Scale‐invariant interstage flow matrices: A comment on Yokomizo et al. (2024)

Yokomizo et al. (2024) recently introduced a novel statistic for matrix population models known as the interstage flow matrix. To calculate the interstage flow matrix, one multiplies the population projection matrix on the right by a diagonal matrix whose diagonal entries are the stable stage distribution.
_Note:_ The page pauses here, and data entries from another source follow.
(** * The service container of go-start (framework/container.go)

    A shallow embedding of [StartContainer] and of its methods [Bind],
    [IsBind], [Make], [MustMake] and [MakeNew], followed by the properties
    of the container that its specification states.

    The container is a Go object mutated in place and handed to the hooks of
    the providers bound into it, so the methods are written in a state monad
    over the container, the world outside it and a log of the hook
    invocations. A hook is a program that may call back into the container
    through the five methods of the [Container] interface; a call can
    therefore nest calls to any depth, and the receiver [this n] allows [n]
    levels of them.

    One goroutine is modelled. The lock is kept, since it decides what a
    hook may call: [Bind] from inside [make], which holds the read lock,
    blocks for ever. Left out is the line [Bind] prints when the factory
    fails. [PrintProviders] and [NameList], which only read the providers,
    come after the methods of the interface. The repository holds a second
    copy of the file whose [make] and [newInstance] are the same; its [Bind]
    keeps the write lock until it returns, and its [MustMake] panics with
    the error instead of a message: they are the module [Older].

    A hook of the model returns, reads or writes the world, or calls the
    container, and ends as that call ends: it panics when a [MustMake] it
    calls panics, and blocks when a call blocks. A hook that panics of its
    own accord or does not return is not modelled. [Name()] and [IsDefer()]
    are taken to return; the one call of [Bind] in which [Name()] panics,
    [Bind(nil)], is [Bind_nil].

    The properties of the specification come first; further properties of
    the code follow them. *)

From stdpp Require Import base option list strings gmap.

Set Default Proof Using "Type".

(** ** Errors *)

(** A Go [error] is observed through its [Error()] message. [errors_New] is
    the value built by [errors.New]; any other implementation of the
    interface is a [foreign_error] with a tag telling it apart. *)
Inductive error : Type :=
| errors_New (msg : string)
| foreign_error (tag : nat) (msg : string).

Definition Error (e : error) : string :=
  match e with
  | errors_New msg => msg
  | foreign_error _ msg => msg
  end.

#[global] Instance error_eq_dec : EqDecision error.
Proof. solve_decision. Defined.

(** ** The sync.RWMutex of the container, as one goroutine sees it *)

Record RWMutex : Type := mkRWMutex { readers : nat; writer : bool }.

Definition unlocked : RWMutex := {| readers := 0; writer := false |}.

#[global] Instance RWMutex_eq_dec : EqDecision RWMutex.
Proof. solve_decision. Defined.

(** ** The monad of the methods *)

Section monad.

(** [St] is the state a call runs on. *)
Context {St : Type}.

(** A call returns, panics, blocks for ever on the lock, or needs more
    nested calls than the fuel allows. *)
Inductive Outcome (A : Type) : Type :=
| Returned (a : A) (s : St)
| Panicked (msg : string) (s : St)
| Deadlock
| OutOfFuel.

Arguments Returned {A} a s.
Arguments Panicked {A} msg s.
Arguments Deadlock {A}.
Arguments OutOfFuel {A}.

Definition M (A : Type) : Type := St -> Outcome A.

Definition ret {A} (a : A) : M A := fun s => Returned a s.

Definition bind {A B} (m : M A) (f : A -> M B) : M B :=
  fun s =>
    match m s with
    | Returned a s' => f a s'
    | Panicked msg s' => Panicked msg s'
    | Deadlock => Deadlock
    | OutOfFuel => OutOfFuel
    end.

Definition panic {A} (msg : string) : M A := fun s => Panicked msg s.

Definition gets {A} (f : St -> A) : M A := fun s => Returned (f s) s.

Definition modify (f : St -> St) : M unit := fun s => Returned tt (f s).

(** [defer cleanup; body]: the cleanup runs when the body returns and when
    it panics. *)
Definition defer {A} (cleanup : M unit) (body : M A) : M A :=
  fun s =>
    match body s with
    | Returned a s' =>
        match cleanup s' with
        | Returned _ s'' => Returned a s''
        | Panicked msg s'' => Panicked msg s''
        | Deadlock => Deadlock
        | OutOfFuel => OutOfFuel
        end
    | Panicked msg s' =>
        match cleanup s' with
        | Returned _ s'' => Panicked msg s''
        | Panicked msg' s'' => Panicked msg' s''
        | Deadlock => Deadlock
        | OutOfFuel => OutOfFuel
        end
    | Deadlock => Deadlock
    | OutOfFuel => OutOfFuel
    end.

(** What holds of a call once it is over: [Q] of the value and state it
    returns, [E] of the message and state it panics with. A call that
    blocks or runs out of fuel is never over. *)
Definition after {A} (m : M A) (s : St) (Q : A -> St -> Prop) (E : string -> St -> Prop)
  : Prop :=
  match m s with
  | Returned a s' => Q a s'
  | Panicked msg s' => E msg s'
  | Deadlock => True
  | OutOfFuel => True
  end.

End monad.

Arguments Outcome : clear implicits.
Arguments M : clear implicits.
Arguments Returned {St A} a s.
Arguments Panicked {St A} msg s.
Arguments Deadlock {St A}.
Arguments OutOfFuel {St A}.

Notation "'let*' x ':=' m 'in' k" := (bind m (fun x => k))
  (at level 10, x name, m at level 100, k at level 200, only parsing).
Notation "'let*' ' pat ':=' m 'in' k" :=
  (bind m (fun x => match x with pat => k end))
  (at level 10, pat pattern, m at level 100, k at level 200, only parsing).
Notation "m ;; k" := (bind m (fun _ => k))
  (at level 100, k at level 200, right associativity, only parsing).

Section container.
Because the sum of the interstage flow matrix entries equals the stable population growth rate, the flow matrix decomposes stable population growth rate into contributions made by transitions between stages. There are two limitations of the interstage flow matrix. First, naturally abundant stages with individuals of relatively low value, such as seed bank, have undue influence on its entries. In the calculation of interstage flow, a seed gets the same weight as a reproducing adult, which is biologically unrealistic. Second, it is scale‐dependent, so a simple rescaling of the stages changes the interstage flow matrix. To overcome these limitations, I use balancing, which rescales stages with the stable stage distribution or, alternatively, the reproductive value distribution. I illustrate how balancing alters the interstage flow matrix using a population projection matrix for Arizona cliffrose (Purshia subintegra). Balancing profoundly changes the conclusions about which interstage flows constitute the greatest share of the stable population growth rate. In a broad application, I use Keyfitz's Δ to compare the original and scale invariant versions of the normalized interstage flow matrix for the 6363 primitive matrices in the COMPADRE plant matrix database. Synthesis. The elasticity matrix has a new interpretation as the normalized matrix of interstage flows of total reproductive value. The scale‐invariant form of the normalized interstage flow matrix that uses the stable stage distribution to rescale is a new statistic which may prove useful as an alternative to the elasticity matrix. Comparative analyses benefit by including a scale‐invariant version, such as elasticities, as Yokomizo et al. (2024) have done. Including scale‐invariant forms derived from balancing gives a more complete and robust picture of interstage flows for comparative plant demography.